**What is needed:**
Quote the entries that follow exactly, leaving none out.

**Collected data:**

Lemma unreadable_region_file_skips_regions_witness :
  exists s',
    faidx_core Sample.E [("r"%char, "missing.txt"%string)]
               ("in.fa"%string :: ["chr1"%string]) FAI_FASTA Sample.s0
    = Some (EXIT_FAILURE, s')
    /\ trace s'
       = trace Sample.s0
         ++ opening_calls (options_of Sample.E FAI_FASTA
                             [("r"%char, "missing.txt"%string)]) "in.fa"
         ++ Ehopen "missing.txt"
            :: closing_calls (options_of Sample.E FAI_FASTA
                                [("r"%char, "missing.txt"%string)])
    /\ In (region_file_message "missing.txt") (err s')
    /\ get_out (file_out_of (options_of Sample.E FAI_FASTA
                               [("r"%char, "missing.txt"%string)])) s'
       = get_out (file_out_of (options_of Sample.E FAI_FASTA
                                 [("r"%char, "missing.txt"%string)]))
           (opened_state Sample.E
              (options_of Sample.E FAI_FASTA
                 [("r"%char, "missing.txt"%string)]) "in.fa" Sample.s0).
Proof.
  apply (unreadable_region_file_skips_regions Sample.E
           [("r"%char, "missing.txt"%string)] "in.fa" ["chr1"%string]
           FAI_FASTA Sample.fai "missing.txt" Sample.s0).
  - repeat constructor; cbn; discriminate.
  - reflexivity.
  - reflexivity.
  - reflexivity.
  - exact I.
Defined.

(** X9. A region file that cannot be closed only gives a warning: when
    no buffer is passed to [free] twice, the reader of the region file
    returns, the status of the region file is the one it returned, and
    the state is the one it left, with the call of [hclose] and the
    warning added. *)
Theorem close_failure_is_only_a_warning E v fai file_out rfn rf s :
  1 <= line_len v <= INT_MAX ->
  region_file v = Some rfn ->
  hopen E rfn = Some rf ->
  hclose E <> 0 ->
  no_double_free fai (ignore_error v) (format v) (get_out file_out s) rf ->
  exists x s1,
    read_regions_from_file E fai rf file_out (ignore_error v) (line_len v)
      (format v) (log_calls [Ehopen rfn] s) = Some (x, s1)
    /\ faidx_core_region_file E v fai file_out s
       = Some (x, log_err [close_warning rfn] (log_calls [Ehclose] s1)).
Proof.
  intros HW Hrf Hopen Hclose Hsafe.
  assert (Hread : exists x s1,
    read_regions_from_file E fai rf file_out (ignore_error v) (line_len v)
      (format v) (log_calls [Ehopen rfn] s) = Some (x, s1)).
  { destruct rf as [|line rf].
    - rewrite read_regions_from_file_empty. now eexists _, _.
    - rewrite read_regions_from_file_in_order by (trivial; discriminate).
      destruct (process_in_order_post E fai file_out (ignore_error v)
                  (line_len v) (format v) HW (line :: rf)
                  (log_calls [Ehopen rfn] s))
        as (x & s1 & _ & _ & _ & -> & _); [now destruct file_out|].
      now eexists _, _. }
  destruct Hread as (x & s1 & Hread). exists x, s1.
  split; [exact Hread|].
  unfold faidx_core_region_file. rewrite Hrf, bind_call, Hopen.
  unfold bind at 1. rewrite Hread, bind_call.
  apply Z.eqb_neq in Hclose. rewrite Hclose. reflexivity.
Qed.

**Task answer:**
Lemma unreadable_region_file_skips_regions_witness :
  exists s',
    faidx_core Sample.E [("r"%char, "missing.txt"%string)]
               ("in.fa"%string :: ["chr1"%string]) FAI_FASTA Sample.s0
    = Some (EXIT_FAILURE, s')
    /\ trace s'
       = trace Sample.s0
         ++ opening_calls (options_of Sample.E FAI_FASTA
                             [("r"%char, "missing.txt"%string)]) "in.fa"
         ++ Ehopen "missing.txt"
            :: closing_calls (options_of Sample.E FAI_FASTA
                                [("r"%char, "missing.txt"%string)])
    /\ In (region_file_message "missing.txt") (err s')
    /\ get_out (file_out_of (options_of Sample.E FAI_FASTA
                               [("r"%char, "missing.txt"%string)])) s'
       = get_out (file_out_of (options_of Sample.E FAI_FASTA
                                 [("r"%char, "missing.txt"%string)]))
           (opened_state Sample.E
              (options_of Sample.E FAI_FASTA
                 [("r"%char, "missing.txt"%string)]) "in.fa" Sample.s0).
Proof.
  apply (unreadable_region_file_skips_regions Sample.E
           [("r"%char, "missing.txt"%string)] "in.fa" ["chr1"%string]
           FAI_FASTA Sample.fai "missing.txt" Sample.s0).
  - repeat constructor; cbn; discriminate.
  - reflexivity.
  - reflexivity.
  - reflexivity.
  - exact I.
Defined.

(** X9. A region file that cannot be closed only gives a warning: when
    no buffer is passed to [free] twice, the reader of the region file
    returns, the status of the region file is the one it returned, and
    the state is the one it left, with the call of [hclose] and the
    warning added. *)
Theorem close_failure_is_only_a_warning E v fai file_out rfn rf s :
  1 <= line_len v <= INT_MAX ->
  region_file v = Some rfn ->
  hopen E rfn = Some rf ->
  hclose E <> 0 ->
  no_double_free fai (ignore_error v) (format v) (get_out file_out s) rf ->
  exists x s1,
    read_regions_from_file E fai rf file_out (ignore_error v) (line_len v)
      (format v) (log_calls [Ehopen rfn] s) = Some (x, s1)
    /\ faidx_core_region_file E v fai file_out s
       = Some (x, log_err [close_warning rfn] (log_calls [Ehclose] s1)).
Proof.
  intros HW Hrf Hopen Hclose Hsafe.
  assert (Hread : exists x s1,
    read_regions_from_file E fai rf file_out (ignore_error v) (line_len v)
      (format v) (log_calls [Ehopen rfn] s) = Some (x, s1)).
  { destruct rf as [|line rf].
    - rewrite read_regions_from_file_empty. now eexists _, _.
    - rewrite read_regions_from_file_in_order by (trivial; discriminate).
      destruct (process_in_order_post E fai file_out (ignore_error v)
                  (line_len v) (format v) HW (line :: rf)
                  (log_calls [Ehopen rfn] s))
        as (x & s1 & _ & _ & _ & -> & _); [now destruct file_out|].
      now eexists _, _. }
  destruct Hread as (x & s1 & Hread). exists x, s1.
  split; [exact Hread|].
  unfold faidx_core_region_file. rewrite Hrf, bind_call, Hopen.
  unfold bind at 1. rewrite Hread, bind_call.
  apply Z.eqb_neq in Hclose. rewrite Hclose. reflexivity.
Qed.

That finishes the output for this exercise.